Sicurezza Javascript - Wrapping del codice in una funzione anonima



by   |  LETTURE 3760

Sicurezza Javascript - Wrapping del codice in una funzione anonima

Proseguiamo il nostro studio sulla sicurezza con qualcosa di più raffinato ed efficace cercando di impedire l'accesso al gioco limitando la visibilità di funzioni e variabili del nostro codice al mondo esterno.


Come spiegato in precedenza se una proprietà o un metodo sono definiti al di fuori di una funzione essi sono considerati globali e quindi accessibili dall'esterno, si pensi ad esempio alla console javascript del browser o a file inclusi nel nostro codice da malintenzionati.

In Javascript, è possibile nidificare le funzioni, pensiamo a come viene dichiarato un oggetto:

 function funzioneEsterna() {    function funzioneInterna() {       // codice     } }
Se prendiamo in esame l'esempio precedente vediamo che è possibile chiamare funzioneEsterna(), ma la visibilità della funzioneInterna() si limita al campo di applicazione della funzioneEsterna(), ciò significa che funzioneInterna è un metodo privato di funzioneEsterna().

Ne deriva sostanzialmente lo stesso principio delle variabili in Javascript:

 var variabileGlobale;  function funzioneEsterna() {    var variabileLocale; }
Che in termini di funzioni corrisponde a:
 function funzioneGlobale() {         var funzioneLocale1 = function() { 	   // Sono una funzione anonima ma funzioneLocale1 è un riferimento a me    };     function funzioneLocale2() {       // Sono una funzione nominata    } }
Nello scenario precedente, è possibile chiamare funzioneGlobale() da qualsiasi punto del codice, ma non si può chiamare funzioneLocale1 o funzioneLocale2.

Quello che facciamo scrivendo (function () {... codice ...}) (), è inserire il codice all'interno di una funzione letterale (nel senso che tutto l 'oggetto è in realtà una funzione).
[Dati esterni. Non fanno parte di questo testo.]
(* ===== verification/XmlRoundtrip.v ===== *)
(** * Documents survive printing and parsing

   Printing a node writes its tree; the builder, told the events of a tree, lays
   its nodes out on the heap in document order ([lay]), which represents the
   tree again. *)

From S2P Require Import Prelude XmlText XmlParser XmlDom XmlPrint XmlSax.

(** ** Printing *)

Fixpoint size (t : XTree) : nat := let 'XNode _ _ _ cs := t in S (sum_list (map size cs)).
Abbreviation sizes ts := (sum_list (map size ts)).

Lemma XMLEscape_clean s : clean s = true -> XMLEscape s = Ok (esc_text s).
Proof. intros H. rewrite XMLEscape_scrub, scrub_clean; done. Qed.

Lemma print_attributes_ok l : forallb attr_ok l = true -> print_attributes l = Ok (print_attrs l).
Proof.
  induction l as [|a l IH]; [done|]. cbn [forallb]. intros [Ha Hl]%andb_true_iff. unfold attr_ok in Ha.
  apply andb_true_iff in Ha as [_ Hv]. cbn [print_attributes]. rewrite XMLEscape_clean, IH by done.
  unfold mbind, outcome_bind, mret, outcome_ret. f_equal. pose proof (print_attrs_cons a l []) as E. rewrite !app_nil_r in E.
  rewrite E. unfold print_attr. simpl. repeat (rewrite <- ?app_assoc; simpl). done.
Qed.

Lemma reps_nonempty h o ts : reps h o ts -> bool_decide (o = None) = match ts with [] => true | _ => false end.
Proof. by destruct 1. Qed.

(** One node, given its children. *)
Lemma print_one_ok children n cs h :
  reps h (m_childNode n) cs ->
  tree_ok (XNode (m_strName n) (m_XMLAttributeArray n) (m_strText n) cs) = true ->
  children (m_childNode n) = Ok (concat (map print_tree cs)) ->
  print_one children n = Ok (print_tree (XNode (m_strName n) (m_XMLAttributeArray n) (m_strText n) cs)).
Proof.
  intros Hr (Hn & Ha & Hs & _)%tree_ok_node Hc. unfold print_one. rewrite print_attributes_ok by done.
  rewrite (reps_nonempty _ _ _ Hr). cbn [mbind outcome_bind print_tree]. fold (leaf (m_strText n) cs).
  destruct (leaf (m_strText n) cs); unfold mret, outcome_ret.
  - simpl. by rewrite <- app_assoc.
  - rewrite XMLEscape_clean, Hc by done. cbn [mbind outcome_bind]. f_equal. simpl.
    repeat (rewrite <- ?app_assoc; simpl). done.
Qed.

Lemma printNodes_ok h o ts : reps h o ts -> forall fuel,
  (sizes ts <= fuel)%nat -> Forall (fun t => tree_ok t = true) ts ->
  printNodes fuel h o = Ok (concat (map print_tree ts)).
Proof.
  induction 1 as [|i n cs ts Hi Hcs IHcs _ IHts]; intros fuel Hf Hok; [by destruct fuel|].
  apply Forall_cons in Hok as [Ht Hts]. destruct fuel as [|fuel]; simpl in Hf; [lia|]. cbn [printNodes]. rewrite Hi.
  cbn [present mbind outcome_bind]. rewrite (print_one_ok _ _ cs h); [|done|done|].
  - cbn [mbind outcome_bind]. rewrite IHts by (done || lia). done.
  - apply IHcs; [lia|]. by apply tree_ok_node in Ht as (_ & _ & _ & ?).
Qed.

Lemma printNode_ok h i t ts fuel :
  reps h (Some i) (t :: ts) -> (size t <= fuel)%nat -> tree_ok t = true -> printNode fuel h i = Ok (print_tree t).
Proof.
  intros Hr Hf Ht. inversion Hr as [|? n cs ? Hi Hcs _]; subst. unfold printNode. rewrite Hi.
  cbn [present mbind outcome_bind]. simpl in Hf. apply (print_one_ok _ _ cs h); [done..|].
  apply printNodes_ok; [done|lia|]. by apply tree_ok_node in Ht as (_ & _ & _ & ?).
Qed.

(** ** Nodes in document order *)

Definition first_pos (b : nat) (ts : list XTree) (nx : option nat) : option nat :=
  match ts with [] => nx | _ => Some b end.
Definition last_pos (b : nat) (ts : list XTree) : option nat :=
  match ts with [] => None | _ => Some (b + sizes (removelast ts))%nat end.

(** The trees from position [b] on; the last one's next node is [nx]. *)
Section Lays.
Variable lay : nat -> XTree -> option nat -> Heap.
Fixpoint lays_with (b : nat) (ts : list XTree) (nx : option nat) : Heap :=
  match ts with
  | [] => []
  | t :: ts => lay b t (first_pos (b + size t) ts nx) ++ lays_with (b + size t) ts nx
  end.
End Lays.

Fixpoint lay (b : nat) (t : XTree) (nx : option nat) : Heap :=
  let 'XNode n a s cs := t in
  mkNode nx (first_pos (S b) cs None) (last_pos (S b) cs) a n s :: lays_with lay (S b) cs None.
Abbreviation lays := (lays_with lay).

Lemma lays_length b ts nx : Forall (fun t => forall b nx, length (lay b t nx) = size t) ts -> length (lays b ts nx) = sizes ts.
Proof.
  intros H. revert b. induction H as [|t ts Ht _ IH]; intros b; [done|]. simpl. by rewrite length_app, Ht, IH.
Qed.

Lemma lay_length b t nx : length (lay b t nx) = size t.
Proof. revert b nx. induction t as [n a s cs IH] using XTree_all. intros b nx. simpl. by rewrite lays_length. Qed.

Lemma lays_size b ts nx : length (lays b ts nx) = sizes ts.
Proof. apply lays_length, Forall_true. intros t b' nx'. apply lay_length. Qed.

Lemma lays_snoc b ts t nx : lays b (ts ++ [t]) nx = lays b ts (Some (b + sizes ts)%nat) ++ lay (b + sizes ts) t nx.
Proof.
  revert b. induction ts as [|u ts IH]; intros b; simpl; [by rewrite app_nil_r, Nat.add_0_r|].
  rewrite IH, <- app_assoc, Nat.add_assoc. f_equal. by destruct ts; simpl; rewrite ?Nat.add_0_r.
Qed.

Lemma sizes_snoc ts t : sizes (ts ++ [t]) = (sizes ts + size t)%nat.
Proof. induction ts as [|u ts IH]; simpl; lia. Qed.

(** What is laid out is what is represented. *)
Lemma reps_lay t : forall h1 h2 nx us,
  let h := h1 ++ lay (length h1) t nx ++ h2 in reps h nx us -> reps h (Some (length h1)) (t :: us).
Proof.
  induction t as [n a s cs IH] using XTree_all. intros h1 h2 nx us h Hus.
  assert (forall g1 g2 nx us, let g := g1 ++ lays (length g1) cs nx ++ g2 in
    reps g nx us -> reps g (first_pos (length g1) cs nx) (cs ++ us)) as Hcs.
  { clear -IH. induction IH as [|t cs Ht _ IHcs]; intros g1 g2 nx us g Hg; [done|]. simpl in *. subst g.
    rewrite <- app_assoc. apply Ht. specialize (IHcs (g1 ++ lay (length g1) t (first_pos (length g1 + size t) cs nx)) g2 nx us).
    rewrite length_app, lay_length, <- !app_assoc in IHcs. apply IHcs. by rewrite <- !app_assoc in Hg. }
  eapply (reps_cons h _ (mkNode nx (first_pos (S (length h1)) cs None) (last_pos (S (length h1)) cs) a n s) cs us); simpl.
  - unfold h. by rewrite lookup_app_r, Nat.sub_diag by lia.
  - specialize (Hcs (h1 ++ [mkNode nx (first_pos (S (length h1)) cs None) (last_pos (S (length h1)) cs) a n s]) h2 None []).
    simpl in Hcs. rewrite length_app, Nat.add_1_r, app_nil_r, <- app_assoc in Hcs. apply Hcs. constructor.
  - exact Hus.
Qed.

(** ** The builder *)

(** The node at [i] that is open, with the children [cs] so far. *)
Definition open_node (i : nat) (n : bytes) (a : list Attribute) (s : bytes) (cs : list XTree) : XMLNodeImpl :=
  mkNode None (first_pos (S i) cs None) (last_pos (S i) cs) a n s.

(** The last of the trees gets a node next to it. *)
Lemma alter_last h1 ts t j h2 :
  alter (set_next (Some j)) (length h1 + sizes ts)%nat (h1 ++ lays (length h1) (ts ++ [t]) None ++ h2) =
  h1 ++ lays (length h1) (ts ++ [t]) (Some j) ++ h2.
Proof.
  rewrite !lays_snoc, <- !app_assoc. rewrite alter_app_r. f_equal. rewrite alter_app_r_alt by (rewrite lays_size; lia).
  rewrite lays_size, Nat.sub_diag. f_equal. destruct t as [n a s cs]. done.
Qed.

Lemma last_pos_snoc b ts t : last_pos b (ts ++ [t]) = Some (b + sizes ts)%nat.
Proof. unfold last_pos. rewrite removelast_last. by destruct ts. Qed.

Lemma first_pos_snoc b ts t nx : first_pos b (ts ++ [t]) nx = Some b.
Proof. by destruct ts. Qed.

(** A new child of the open node. *)
Lemma addChild_open h1 n a s cs x t :
  let i := length h1 in let j := (S i + sizes cs)%nat in
  addChild i j ((h1 ++ open_node i n a s cs :: lays (S i) cs None) ++ [x]) =
  Ok (h1 ++ open_node i n a s (cs ++ [t]) :: lays (S i) cs (Some j) ++ [x]).
Proof.
  intros i j. unfold addChild. rewrite <- app_assoc. simpl.
  rewrite lookup_app_r, Nat.sub_diag by lia. simpl. subst j. induction cs as [|t0 cs0 _] using rev_ind.
  - simpl. f_equal. unfold i. rewrite insert_app_r_alt, Nat.sub_diag by lia. simpl. unfold open_node. simpl.
    unfold set_children. simpl. by rewrite Nat.add_0_r.
  - set (j := (S i + sizes (cs0 ++ [t0]))%nat). rewrite first_pos_snoc, last_pos_snoc.
    set (o := open_node i n a s (cs0 ++ [t0])).
    assert (length (h1 ++ [o]) = S i) as Ei by (rewrite length_app; simpl; lia).
    pose proof (alter_last (h1 ++ [o]) cs0 t0 j [x]) as Ha. rewrite Ei, <- !app_assoc in Ha. simpl in Ha.
    change (S (i + sizes cs0)) with (S i + sizes cs0)%nat in Ha.
    destruct (_ !! (S i + sizes cs0)%nat) eqn:El.
    + rewrite Ha. f_equal. unfold i. rewrite alter_app_r_alt, Nat.sub_diag by lia. simpl. f_equal.
      unfold o, open_node, set_children. simpl. rewrite !first_pos_snoc, last_pos_snoc. done.
    + exfalso. apply lookup_ge_None in El. rewrite length_app in El. simpl in El. rewrite length_app, lays_size, sizes_snoc in El.
      simpl in El. lia.
Qed.

(** The events of a tree behind its start tag. *)
Definition body (t : XTree) : list Event :=
  let 'XNode n a s cs := t in
  (if bool_decide (s = []) then [] else [EChars s]) ++ concat (map events cs) ++ [EEnd n].
Definition root_name (t : XTree) : bytes := let 'XNode n _ _ _ := t in n.
Definition root_attrs (t : XTree) : list Attribute := let 'XNode _ a _ _ := t in a.

Lemma events_body t : events t = EStart (root_name t) (root_attrs t) :: body t.
Proof. by destruct t. Qed.

Definition built (t : XTree) : Prop := forall h top st,
  play (body t) (mkBuilder (h ++ [newXMLNode (root_name t) (root_attrs t)]) (Some top) (length h :: st)) =
  Ok (mkBuilder (h ++ lay (length h) t None) (Some top) st).

Lemma build_children h n a s top st cs : Forall built cs -> forall ds,
  let b ds := mkBuilder (h ++ open_node (length h) n a s ds :: lays (S (length h)) ds None) (Some top) (length h :: st) in
  play (concat (map events cs)) (b ds) = Ok (b (ds ++ cs)).
Proof.
  induction 1 as [|t cs Ht _ IH]; intros ds b; [by rewrite app_nil_r|]. cbn [map concat]. rewrite play_app, events_body.
  cbn [play tell startElement DOM]. unfold dom_startElement at 1. cbn [b_heap m_topNode m_nodeArray b].
  replace (length (h ++ open_node (length h) n a s ds :: lays (S (length h)) ds None)) with (S (length h) + sizes ds)%nat
    by (rewrite length_app; simpl; rewrite lays_size; lia).
  rewrite (addChild_open h n a s ds _ t). cbn [mbind outcome_bind text attributes].
  pose proof (Ht (h ++ open_node (length h) n a s (ds ++ [t]) :: lays (S (length h)) ds (Some (S (length h) + sizes ds)%nat))
    top (length h :: st)) as E.
  rewrite length_app in E. cbn [length] in E. rewrite lays_size in E.
  replace (length h + S (sizes ds))%nat with (S (length h) + sizes ds)%nat in E by lia.
  rewrite <- !app_assoc, <- app_comm_cons in E. rewrite E. rewrite <- app_comm_cons, <- lays_snoc.
  specialize (IH (ds ++ [t])). cbv zeta in IH. rewrite <- app_assoc in IH. exact IH.
Qed.

Lemma build_body t : built t.
Proof.
  induction t as [n a s cs IH] using XTree_all. intros h top st. cbn [body root_name root_attrs]. rewrite !play_app.
  assert (play (if bool_decide (s = []) then [] else [EChars s])
    (mkBuilder (h ++ [newXMLNode n a]) (Some top) (length h :: st)) =
    Ok (mkBuilder (h ++ [open_node (length h) n a s []]) (Some top) (length h :: st))) as ->.
  { destruct (bool_decide (s = [])) eqn:Es; [by apply bool_decide_eq_true in Es as ->|].
    cbn [play tell characters DOM]. unfold dom_characters. cbn [b_heap m_topNode m_nodeArray mbind outcome_bind].
    rewrite alter_app_r_alt, Nat.sub_diag by lia. done. }
  cbn [mbind outcome_bind]. rewrite play_app. pose proof (build_children h n a s top st cs IH []) as E. cbv zeta in E. simpl in E.
  rewrite E. done.
Qed.

Lemma build_tree t :
  play (events t) newBuilder = Ok (mkBuilder (lay 0 t None) (Some 0%nat) []).
Proof. rewrite events_body. cbn [play]. exact (build_body t [] 0%nat []). Qed.

Lemma dom_parse_print {se : StreamEnd} {sl : StreamEndLaws} t :
  tree_ok t = true -> exists h, dom_parse (print_tree t) = Ok (h, 0%nat) /\ reps h (Some 0%nat) [t].
Proof.
  intros Ht. exists (lay 0 t None). split.
  - unfold dom_parse. erewrite sax_parse_tree; [|done|reflexivity|apply build_tree]. done.
  - pose proof (reps_lay t [] [] None []) as Hr. simpl in Hr. rewrite app_nil_r in Hr. apply Hr. constructor.
Qed.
Dopo di che, si sta auto-richiamando la funzione (le parentesi () alla fine).


Il grande vantaggio di questo metodo, come ho detto prima, è che si possono avere metodi, funzioni e proprietà private:

 (function() {    var variabilePrivata;     function funzionePrivata() {      // codice    } })()
La cosa interessante è che si possono anche definire cose all'interno ed esporle al mondo esterno in questo modo:
 var myPlugin = (function() {  var variabilePrivata;   function funzionePrivata() {  }   return {     funzionePubblica1: function() {     },     funzionePubblica2: function() {     }  } })()
In questo caso sarà possibile richiamare myPlugin.funzionePubblica1(), ma non sarà possibile accedere a funzionePrivata().